François Bayrou «Tous les Français savent de quelle malédiction il s'agit»

Gregoire Galley

18.7.2025

François Bayrou a pris l'opinion à témoin sur son constat de finances publiques au bord de la «falaise», ce qui lui permet de casser son image de Premier ministre immobile et de mettre l'Assemblée nationale devant ses responsabilités.

Agence France-Presse

«Le surendettement, tous les Français savent de quelle malédiction il s'agit», a lancé mardi le Premier ministre en présentant sa cure d'amaigrissement et en évoquant une dette qui «chaque seconde» augmente de 5.000 euros. Avant d'espérer «qu'en écoutant ces phrases, un certain nombre de nos concitoyens disent +oui, peut-être qu'il a raison+», a-t-il ajouté.

François Bayrou a laissé ses ministres faire le service après vente mais «des explications de texte» sont prévues dans ses déplacements hebdomadaires qui se poursuivront tout l'été pour convaincre, explique son entourage.

Des arguments sont prêts à être distillés: l'Etat prend grandement sa part - la moitié - des 44 milliards d'économies prévues et l'effort est partagé, fait-on valoir.

Une manière pour le Premier ministre de passer par dessus l'Assemblée nationale, où il n'a pas de majorité, et un monde politique «en voie de division, de progressive violence et de délitement», selon ses termes.

«Irresponsabilité»

Un proche dénonce par exemple la «totale irresponsabilité» des députés sur les mesures de simplification, que François Bayrou va au final faire passer par ordonnances. Il faut qu'"on avance" même sans majorité, soutient un responsable du camp présidentiel.

François Bayrou n'a pas le choix, estime un député Renaissance. Jouer l'opinion «c'est sa seule façon de renverser le jeu» et de «faire changer d'avis les députés» sur la censure.

«Personne ne remet en cause l'Himalaya qui est en face de nous, la nécessité de faire des économies et de soutenir la croissance. C'est pour cela qu'on croit qu'il existe un chemin», fait valoir une source gouvernementale. Les oppositions «mettent la barre assez haut.
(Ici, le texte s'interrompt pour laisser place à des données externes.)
Lemma as_frame s l pt own ups s' l' : as_inv s l pt own ups -> kmem_inv s' l' -> (forall q, q ∈ l' -> ~ pages_of own ups q) -> keeps (pages_of own ups) s s' ->
  as_inv s' l' pt own ups /\ forall va, pte_of (mmem s') pt va = pte_of (mmem s) pt va.
Proof.
  intros Ha K Hl Hk. destruct (as_vm _ _ _ _ _ Ha) as [_ Hpt _].
  assert (Ho : forall x, owned_byte own x -> ld8 (mmem s') x = ld8 (mmem s) x) by (intros x (q & path & Hq & Hx); apply (Hk q); [left; by eexists|done]).
  assert (Hp : forall va, pte_of (mmem s') pt va = pte_of (mmem s) pt va) by (intros va; by apply (pte_frame _ _ pt own)).
  split; [|done]. split; [split; [done|by apply (pt_inv_frame (mmem s))|]|..|apply Ha].
  - intros q Hq. destruct (own !! q) eqn:E; [|done]. destruct (Hl q Hq). left. by eexists.
  - intros j q Hj. unfold pte_pg. rewrite Hp. by apply (as_leaf _ _ _ _ _ Ha).
  - intros j q Hj. destruct (as_page _ _ _ _ _ Ha _ _ Hj) as (? & ? & _). split_and!; [done|done|]. intros Hq. apply (Hl q Hq). right. by exists j.
Qed.

Lemma space_frame s l pt own ups sz s' l' : space s l pt own ups sz -> kmem_inv s' l' -> (forall q, q ∈ l' -> ~ pages_of own ups q) -> keeps (pages_of own ups) s s' ->
  space s' l' pt own ups sz.
Proof.
  intros [A1 A2 A3 A4] K Hl Hk. destruct (as_frame s l pt own ups s' l' A1 K Hl Hk) as [B1 B2]. split; [done|done|done|]. intros j. unfold pte_pg. rewrite B2. apply A4.
Qed.

Lemma uview_frame s l pt own ups s' sz va : as_inv s l pt own ups -> ucover (mmem s) pt ups -> keeps (pages_of own ups) s s' ->
  uview (mmem s') pt sz va = uview (mmem s) pt sz va.
Proof.
  intros Ha Hc Hk. destruct (as_vm _ _ _ _ _ Ha) as [_ Hpt _].
  assert (Hp : pte_of (mmem s') pt va = pte_of (mmem s) pt va) by (apply (pte_frame _ _ pt own); [done|]; intros x (q & path & Hq & Hx); apply (Hk q); [left; by eexists|done]).
  unfold uview. rewrite Hp. destruct (_ && _) eqn:Hr; [|done]. destruct (has_flag (pte_of (mmem s) pt va) PTE_V) eqn:Hv; [|done].
  destruct (has_flag (pte_of (mmem s) pt va) PTE_U) eqn:Hu; [|done]. f_equal. apply andb_true_iff in Hr as [Hr1%Z.leb_le Hr2%Z.ltb_lt].
  rewrite pte_of_pg in *. destruct (Hc (va / PGSIZE)) as [q Hq]; [by apply va_page|done|done|]. destruct (as_leaf _ _ _ _ _ Ha _ _ Hq) as (_ & _ & ->).
  apply (Hk q); [right; by eexists|apply in_page_off].
Qed.

(** Pages that the address space does not use. *)
Definition foreign (l : list Z) (own : gmap Z (list Z)) (ups : gmap Z Z) (q : Z) : Prop := page_ok q /\ (q ∉ l) /\ ~ pages_of own ups q.

Lemma quiet_foreign s l pt own ups s' l' own' : as_inv s l pt own ups -> quiet s l own s' l' own' -> keeps (foreign l own ups) s s'.
Proof.
  intros Ha Q q x (Hq & Hl & Hn) Hx. destruct (as_vm _ _ _ _ _ Ha) as [K Hpt _]. apply (q_bytes _ _ _ _ _ _ Q).
  - apply (page_not_owned _ pt own q x Hpt Hq); [|done]. destruct (own !! q) eqn:E; [|done]. destruct Hn. left. by eexists.
  - by apply (page_not_free s l q x K).
Qed.

Lemma clear_U v : PTE2PA (Z.land v (Z.lnot PTE_U)) = PTE2PA v /\ has_flag (Z.land v (Z.lnot PTE_U)) PTE_V = has_flag v PTE_V /\ has_flag (Z.land v (Z.lnot PTE_U)) PTE_U = false.
Proof.
  split_and!.
  - unfold PTE2PA. rewrite Z.shiftr_land. change (Z.shiftr (Z.lnot PTE_U) 10) with (-1). by rewrite Z.land_m1_r.
  - rewrite !has_flag_V, Z.land_spec. change (Z.testbit (Z.lnot PTE_U) 0) with true. apply andb_true_r.
  - rewrite has_flag_U, Z.land_spec. change (Z.testbit (Z.lnot PTE_U) 4) with false. apply andb_false_r.
Qed.

(** uvmclear() takes the page away from the user and changes no other. *)
Lemma uvmclear_spec s l pt own ups n pa : as_inv s l pt own ups -> ups !! n = Some pa ->
  wp (uvmclear pt (n * PGSIZE)) (fun _ s' => as_inv s' l pt own ups /\
    (forall j, 0 <= j < NPG -> pte_pg (mmem s') pt j = if j =? n then Z.land (pte_pg (mmem s) pt n) (Z.lnot PTE_U) else pte_pg (mmem s) pt j) /\
    forall x, ~ owned_byte own x -> ld8 (mmem s') x = ld8 (mmem s) x) s.
Proof.
  intros Ha Hn. destruct (as_leaf _ _ _ _ _ Ha _ _ Hn) as (Hr & HV & Hpa). pose proof (vi_pt _ _ _ _ (as_vm _ _ _ _ _ Ha)) as Hpt. destruct (pg_range n Hr) as [_ Hmax].
  destruct (slot_valid _ _ _ HV) as (a & Has & Hld). pose proof (slot_pos _ _ _ 2 pt [] _ _ Hpt (pt_root _ _ _ Hpt) eq_refl Has) as Hapos.
  unfold uvmclear. wp_simp. eapply wp_of_ok; [by apply walk_ro|]. rewrite Has. cbn [default from_option id]. rewrite (proj2 (Z.eqb_neq a 0)) by lia.
  unfold rd64, wr64. wp_simp. rewrite Hld. set (v := pte_pg (mmem s) pt n) in *. destruct (clear_U v) as (C1 & C2 & _).
  assert (Hv : 0 <= Z.land v (Z.lnot PTE_U) < 2 ^ 64).
  { pose proof (ld64_range (mmem s) a) as R. rewrite Hld in R. rewrite <- (Z.mod_small v (2 ^ 64)) by done. rewrite <- Z.land_ones, <- Z.land_assoc, (Z.land_comm (Z.ones 64)), Z.land_assoc, Z.land_ones by done.
    by apply Z.mod_pos_bound. }
  assert (Hpte : forall j, 0 <= j < NPG -> pte_pg (st64 (mmem s) a (Z.land v (Z.lnot PTE_U))) pt j = if j =? n then Z.land v (Z.lnot PTE_U) else pte_pg (mmem s) pt j).
  { intros j Hj. by apply (pte_pg_set _ _ own n). }
  split; [|split; [exact Hpte|]].
  - split; [by eapply vm_set_leaf; [apply Ha|]|..]; [|apply Ha|apply Ha]. intros j q Hj. destruct (as_leaf _ _ _ _ _ Ha _ _ Hj) as (Hjr & HjV & Hjp).
    cbn [mmem set_mem]. rewrite Hpte by done. destruct (Z.eqb_spec j n) as [->|]; [|done]. rewrite C1, C2. fold v in HjV, Hjp. done.
  - intros x Hx. cbn [mmem set_mem]. apply ld8_st64_out. destruct (decide (a <= x < a + 8)); [|lia]. destruct Hx. by eapply slot_byte.
Qed.

(** The view of page [va] when its entry and its page are as before, and it
    is below both sizes. *)
Lemma uview_page_same s l pt own ups m' sz sz' va : as_inv s l pt own ups -> ucover (mmem s) pt ups -> 0 <= va < MAXVA -> va / PGSIZE < pgs sz -> va / PGSIZE < pgs sz' ->
  pte_of m' pt va = pte_of (mmem s) pt va -> (forall q x, ups !! (va / PGSIZE) = Some q -> in_page q x -> ld8 m' x = ld8 (mmem s) x) ->
  uview m' pt sz' va = uview (mmem s) pt sz va.
Proof.
  intros Ha Hc Hva Hs Hs' Hp Hb. unfold uview. rewrite Hp, (proj2 (Z.leb_le _ _)), (proj2 (Z.ltb_lt _ _)) by lia. cbn [andb].
  rewrite (proj2 (Z.ltb_lt _ _) Hs), (proj2 (Z.ltb_lt _ _) Hs'). destruct (has_flag (pte_of (mmem s) pt va) PTE_V) eqn:Hv; [|done].
  destruct (has_flag (pte_of (mmem s) pt va) PTE_U) eqn:Hu; [|done]. f_equal. rewrite pte_of_pg in *.
  destruct (Hc (va / PGSIZE)) as [q Hq]; [by apply va_page|done|done|]. destruct (as_leaf _ _ _ _ _ Ha _ _ Hq) as (_ & _ & ->).
  apply (Hb q); [done|apply in_page_off].
Qed.

(** The pages now used come from those used before and the free ones; free
    pages were free; foreign pages are untouched; no page is lost. *)
Record inside (s : mach) (l : list Z) (own : gmap Z (list Z)) (ups : gmap Z Z) (s' : mach) (l' : list Z) (own' : gmap Z (list Z)) (ups' : gmap Z Z) : Prop := {
  in_free : forall q, q ∈ l' -> q ∈ l;
  in_used : forall q, pages_of own' ups' q -> pages_of own ups q \/ q ∈ l;
  in_grows : forall q, pages_of own ups q -> pages_of own' ups' q;
  in_keeps : keeps (foreign l own ups) s s';
  in_all : forall q, q ∈ l -> q ∈ l' \/ pages_of own' ups' q
}.

(** Growing an address space. *)
Lemma grow_space m l pt own ups sz top perm m' l' own' ups' : space m l pt own ups sz -> sz <= top <= TRAPFRAME ->
  grow_rel m l pt own ups (pgs sz) (pgs top - pgs sz) perm m' l' own' ups' -> space m' l' pt own' ups' top.
Proof.
  intros [A S2 S3 S4] Ht [G1 G2 G3 G4 G5]. pose proof (pgs_mono sz top ltac:(lia)) as Hp. split; [done|lia|..].
  - intros j q Hj. destruct (decide (pgs sz <= j < pgs sz + (pgs top - pgs sz))); [lia|]. rewrite G3 in Hj by done. apply S3 in Hj. lia.
  - intros j Hj. destruct (decide (pgs sz <= j < pgs sz + (pgs top - pgs sz))) as [Hr|Hr]; [intros _; left; destruct (G5 j Hr) as (pa & Hpa & _); by eexists|].
    rewrite G3, G4 by done. by apply S4.
Qed.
Mais il vaut mieux travailler avec nous, essayer de négocier et attendre 2027 patiemment», ajoute-t-elle.

En exprimant sa disponibilité pour «dialoguer» avec les forces politiques à condition de rester dans le périmètre d'économies annoncé, François Bayrou contraint ainsi les parlementaires à trouver des solutions alternatives et donc, à défaut, à assumer la censure. «Est-ce que la 7e puissance mondiale peut se priver d'un budget pour la deuxième fois?», demande une source au sein de l'exécutif.

Avec son plan exposé au «pays tout entier», le chef du gouvernement parvient en outre à changer l'image de celui qui ne réformait pas et était accusé d'immobilisme. «L'idée qu'il ne fait rien devrait diminuer dans l'opinion», selon Brice Teinturier, directeur délégué de l'institut Ipsos.

«Nécessaire»

Le Premier ministre essaie «de jouer sur les deux tableaux», l'opinion et l'Assemblée, estime-t-il. «Il a besoin de points d'appui dans l'opinion pour surmonter les oppositions» mais ses remèdes de cheval auront du mal à le rendre populaire, alors qu'il est au plus bas dans les sondages sur cet aspect. «Ce n'est pas en proposant du sang et des larmes que vous embarquez les gens».

Reste à savoir, selon M. Teinturier, si les Français se montreront «résignés» à avaler la potion ou «en colère», à l'instar de la CGT qui a déjà appelé à la «mobilisation».

Si deux tiers des Français, selon l'institut Elabe, partagent le constat que le «pronostic vital» du pays «est engagé» sur la dette, ils sont partagés sur les solutions, opposés à la suppression de deux jours fériés mais favorables à revoir certaines niches fiscales.

Une majorité de Français (57%) jugent «nécessaire» le plan d'économies et soutiennent largement (74%) la contribution «de solidarité» pour les hauts revenus, selon l'Ifop, mais beaucoup moins les autres mesures.

Quand à l'impopularité du Premier ministre, elle lui donne «les coudées franches pour avancer des mesures» jugées radicales, avance une source au sein de l'exécutif.

Car «qu'importe le risque», a lancé mardi François Bayrou qui rêve de tomber - si c'était le cas - la tête haute comme son lointain prédécesseur Pierre Mendès France.

Sauf que ce dernier n'a pas été renversé sur un budget et avait tissé avec ses «causeries au coin du feu» un «lien direct» avec les Français «qui l'appréciaient», rappelle le constitutionnaliste Benjamin Morel.